The warehousing & storage sector gained 17,700 jobs in May and manufacturing added 18,000. CBRE expects demand for industrial & logistics space will remain strong as companies increase their inventory to mitigate supply chain disruptions.
Traditional retail lost 60,700 jobs in May, while food services & drinking places added 46,100. The coinciding drop in retail jobs and increase in food services and accommodation jobs may be signaling a shift from goods to services spending. CBRE maintains a positive outlook for the retail sector, but consumer spending may weaken later this year due to inflation and rising interest rates.
The construction sector added 36,000 jobs in May. Nonresidential building construction added 2,400 jobs and residential added 5,000. The industry will see continued headwinds throughout the year from higher labor and materials costs, as well as a slower housing market.
Health care gained 28,300 jobs in May. Ambulatory health care (outpatient services) added 6,400, while hospitals gained 16,300 and nursing & residential care added 5,600. With favorable long-term demographics and fewer pandemic-related disruptions, demand for health care properties should remain positive.
Accommodation services added 21,400 jobs in May. CBRE expects continued strength in the hotel sector as leisure, international and business travel all accelerate. The hotel sector also will benefit from a shift in consumer spending from goods to services.
Strong job growth continues to support multifamily demand. Additionally, higher interest rates are exacerbating already high home prices, which will make rental housing more attractive.
The Bottom Line
Continued strong job growth will support consumer spending and economic growth. Fears of higher prices causing pronounced wage inflation will keep the Fed on track to tighten monetary policy. We expect the Fed to increase interest rates by 50 bps in June and July and possibly another 50 bps in September if the job market does not slow. In addition, the Fed will shrink its balance sheet as the bonds in its portfolio mature over time.
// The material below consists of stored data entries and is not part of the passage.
(* ===== verification/DebugDelivery.v ===== *)
(** * Debug grants at the edge hub: debug_delivery.py, sqlite_debug_store.py, relay.py

    [DebugGrantDelivery] turns events of the control service into messages for
    an edge and keeps a record per session, in memory or in SQLite:
    [DeliveryStore] is the protocol class, both stores are instances. [RelayRouter] hands frames of in-process browser handles to an
    edge. A coroutine is an [act]: a function that raises returns the state it
    leaves. The locks are never contended between two awaits that suspend, so
    a coroutine of this file is atomic. [in_history] is a history the code
    does not keep; [in_now] is the wall clock.

    [py_repr] is [str] of a float, list or dict and [fromisoformat] is
    [datetime.fromisoformat] read as an instant, a naive time as UTC; instants
    are microseconds. *)

From stdpp Require Import base gmap strings list.
From Stdlib Require Import ZArith QArith_base Qreduction Lia Ascii.
From S2P Require Import Prelude PyStd Rows PyJson EdgeMessages EdgeHub.

Open Scope Z_scope.

(** ** Coroutines that run to their end *)

Definition act (W A : Type) : Type := W -> result hub_error A * W.

Section Act.
Context {W : Type}.
Definition ret {A} (a : A) : act W A := fun w => (Ok a, w).
Definition raise {A} (e : hub_error) : act W A := fun w => (Err e, w).
Definition bind {A B} (m : act W A) (k : A -> act W B) : act W B :=
  fun w => match m w with (Ok a, w) => k a w | (Err e, w) => (Err e, w) end.
Definition reads {A} (f : W -> A) : act W A := fun w => (Ok (f w), w).
Definition writes (f : W -> W) : act W () := fun w => (Ok tt, f w).
Definition of_result {A} (r : result hub_error A) : act W A := fun w => (r, w).

(** [except (KeyError, TypeError, ValueError) as exc: raise e from exc]. *)
Definition is_value_error (e : hub_error) : bool :=
  match e with SessionError _ | DebugRelayError _ | HubValueError _ => true | _ => false end.
Definition value_errors_as {A} (e : hub_error) (m : act W A) : act W A :=
  fun w => match m w with
           | (Err x, w) => (Err (if is_value_error x then e else x), w)
           | r => r
           end.

(** A coroutine that works on a part of the state. *)
Definition on_part {V A} (get : W -> V) (set : V -> W -> W) (m : act V A) : act W A :=
  fun w => let '(r, v) := m (get w) in (r, set v w).
End Act.

Declare Scope act_scope.
Delimit Scope act_scope with act.
Notation "x <-- m ;; k" := (bind m (fun x => k)) (at level 100, m at next level, right associativity) : act_scope.
Notation "m ;;; k" := (bind m (fun _ => k)) (at level 100, right associativity) : act_scope.
Notation "'fail_if' c 'with' e ;; k" := (if decide c then raise e else k)
  (at level 100, c at level 99, e at level 99, k at level 200) : act_scope.
Open Scope act_scope.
CBRE expects that the rate of job and wage growth will slow over the coming months due to tightening financial conditions. This, coupled with easing supply chain disruptions, should slow the rate of inflation in the second half of the year. While we do not expect a recession over the next 12 months, we expect sluggish economic growth and weaker consumer sentiment. Real estate fundamentals will remain reasonably well supported, but real estate capital markets will be less active and there will be some decline in commercial real estate values.